> _Problem description_
Nothing should differ. Repeat every record as written.

[Dataset entries]

____

Lemma NewAccountState_ok a : length a = 20 → account_ok (NewAccountState a).
Proof. intros Ha. split; simpl; try done. Qed.

Lemma SmartContractState_Copy_id ss : SmartContractState_Copy ss = ss.
Proof.
  destruct ss as [? ? ? ? ? ? ? m]. unfold SmartContractState_Copy. simpl. f_equal.
  induction m as [|k v m Hk Hf IH] using map_first_key_ind; [by rewrite map_fold_empty|].
  rewrite map_fold_insert_first_key by done. by rewrite IH.
Qed.

Section Facts.
Context `{EthCommonLaws} `{EthAddressLaws}.

Lemma contract_proto_roundtrip ss : contract_ok ss →
  SmartContractState_FromProto (SmartContractState_Proto ss) = ss.
Proof.
  intros [Hpk Ha H1' H2' H3' H4' H5']. destruct ss; unfold SmartContractState_FromProto; simpl in *.
  by rewrite PubkeyFromBytes_48, BytesToAddress_20, !BytesToHash_32.
Qed.

Lemma nonce_roundtrip n : (0 ≤ n < 2 ^ 64)%Z →
  (if (length (PutUint64 n) =? 8)%nat then default 0%Z (Uint64 (PutUint64 n)) else 0%Z) = n.
Proof.
  intros Hn. rewrite Uint64_PutUint64 by done.
  rewrite (be_bytes_length 8 n : length (PutUint64 n) = 8). done.
Qed.

Lemma account_proto_roundtrip as_ as0 : account_ok as_ → smartContractState as0 = None →
  AccountState_FromProto (AccountState_Proto as_) as0 = as_.
Proof.
  intros [Ha Hl Hd Hn Hb Hp Hc] H0'. destruct as_ as [a lh b pb dk sc n pk ty].
  cbn [address lastHash deviceKey nonce balance pendingBalance smartContractState] in *.
  unfold AccountState_FromProto, AccountState_Proto.
  cbn [address lastHash deviceKey nonce balance pendingBalance smartContractState publicKeyBls accountType
       pb_Address pb_LastHash pb_Balance pb_PendingBalance pb_DeviceKey pb_Nonce pb_PublicKeyBls pb_AccountType
       pb_SmartContractState_].
  rewrite nonce_roundtrip, BytesToAddress_20, !BytesToHash_32, !big_SetBytes_Bytes, !Z.abs_eq by done. f_equal.
  destruct sc as [ss|]; cbn [fmap option_fmap option_map]; [|done].
  f_equal. apply contract_proto_roundtrip. by apply Hc.
Qed.

Context `{ProtoLaws pb_AccountState}.

(** Storing and loading an account returns every field unchanged: [Unmarshal] into a fresh
    account inverts [Marshal] for accounts with non-negative balances. *)
Theorem account_marshal_roundtrip as_ : account_ok as_ →
  AccountState_Unmarshal (AccountState_Marshal as_) empty_account = (Ok tt, as_).
Proof.
  intros Hok. unfold AccountState_Unmarshal, AccountState_Marshal. rewrite proto_roundtrip.
  by rewrite account_proto_roundtrip.
Qed.

(** [Unmarshal] into an account that already has a contract state keeps that contract state
    when the stored account has none. *)
Theorem account_unmarshal_stale_contract as_ old sc : account_ok as_ → smartContractState as_ = None →
  smartContractState old = Some sc →
  ∃ r, AccountState_Unmarshal (AccountState_Marshal as_) old = (Ok tt, r) ∧
    smartContractState r = Some sc ∧ balance r = balance as_ ∧ nonce r = nonce as_.
Proof.
  intros Hok Hn Ho. unfold AccountState_Unmarshal, AccountState_Marshal. rewrite proto_roundtrip.
  eexists. split; [done|]. simpl. rewrite Hn. simpl. split; [done|].
  pose proof (account_proto_roundtrip as_ empty_account Hok eq_refl) as E.
  split; [exact (f_equal balance E)|exact (f_equal nonce E)].
Qed.

End Facts.

Section JsonFacts.
Context `{EthAddressLaws} `{!EthHex} `{!EthHexLaws}.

____

> _Task result_
Lemma NewAccountState_ok a : length a = 20 → account_ok (NewAccountState a).
Proof. intros Ha. split; simpl; try done. Qed.

Lemma SmartContractState_Copy_id ss : SmartContractState_Copy ss = ss.
Proof.
  destruct ss as [? ? ? ? ? ? ? m]. unfold SmartContractState_Copy. simpl. f_equal.
  induction m as [|k v m Hk Hf IH] using map_first_key_ind; [by rewrite map_fold_empty|].
  rewrite map_fold_insert_first_key by done. by rewrite IH.
Qed.

Section Facts.
Context `{EthCommonLaws} `{EthAddressLaws}.

Lemma contract_proto_roundtrip ss : contract_ok ss →
  SmartContractState_FromProto (SmartContractState_Proto ss) = ss.
Proof.
  intros [Hpk Ha H1' H2' H3' H4' H5']. destruct ss; unfold SmartContractState_FromProto; simpl in *.
  by rewrite PubkeyFromBytes_48, BytesToAddress_20, !BytesToHash_32.
Qed.

Lemma nonce_roundtrip n : (0 ≤ n < 2 ^ 64)%Z →
  (if (length (PutUint64 n) =? 8)%nat then default 0%Z (Uint64 (PutUint64 n)) else 0%Z) = n.
Proof.
  intros Hn. rewrite Uint64_PutUint64 by done.
  rewrite (be_bytes_length 8 n : length (PutUint64 n) = 8). done.
Qed.

Lemma account_proto_roundtrip as_ as0 : account_ok as_ → smartContractState as0 = None →
  AccountState_FromProto (AccountState_Proto as_) as0 = as_.
Proof.
  intros [Ha Hl Hd Hn Hb Hp Hc] H0'. destruct as_ as [a lh b pb dk sc n pk ty].
  cbn [address lastHash deviceKey nonce balance pendingBalance smartContractState] in *.
  unfold AccountState_FromProto, AccountState_Proto.
  cbn [address lastHash deviceKey nonce balance pendingBalance smartContractState publicKeyBls accountType
       pb_Address pb_LastHash pb_Balance pb_PendingBalance pb_DeviceKey pb_Nonce pb_PublicKeyBls pb_AccountType
       pb_SmartContractState_].
  rewrite nonce_roundtrip, BytesToAddress_20, !BytesToHash_32, !big_SetBytes_Bytes, !Z.abs_eq by done. f_equal.
  destruct sc as [ss|]; cbn [fmap option_fmap option_map]; [|done].
  f_equal. apply contract_proto_roundtrip. by apply Hc.
Qed.

Context `{ProtoLaws pb_AccountState}.

(** Storing and loading an account returns every field unchanged: [Unmarshal] into a fresh
    account inverts [Marshal] for accounts with non-negative balances. *)
Theorem account_marshal_roundtrip as_ : account_ok as_ →
  AccountState_Unmarshal (AccountState_Marshal as_) empty_account = (Ok tt, as_).
Proof.
  intros Hok. unfold AccountState_Unmarshal, AccountState_Marshal. rewrite proto_roundtrip.
  by rewrite account_proto_roundtrip.
Qed.

(** [Unmarshal] into an account that already has a contract state keeps that contract state
    when the stored account has none. *)
Theorem account_unmarshal_stale_contract as_ old sc : account_ok as_ → smartContractState as_ = None →
  smartContractState old = Some sc →
  ∃ r, AccountState_Unmarshal (AccountState_Marshal as_) old = (Ok tt, r) ∧
    smartContractState r = Some sc ∧ balance r = balance as_ ∧ nonce r = nonce as_.
Proof.
  intros Hok Hn Ho. unfold AccountState_Unmarshal, AccountState_Marshal. rewrite proto_roundtrip.
  eexists. split; [done|]. simpl. rewrite Hn. simpl. split; [done|].
  pose proof (account_proto_roundtrip as_ empty_account Hok eq_refl) as E.
  split; [exact (f_equal balance E)|exact (f_equal nonce E)].
Qed.

End Facts.

Section JsonFacts.
Context `{EthAddressLaws} `{!EthHex} `{!EthHexLaws}.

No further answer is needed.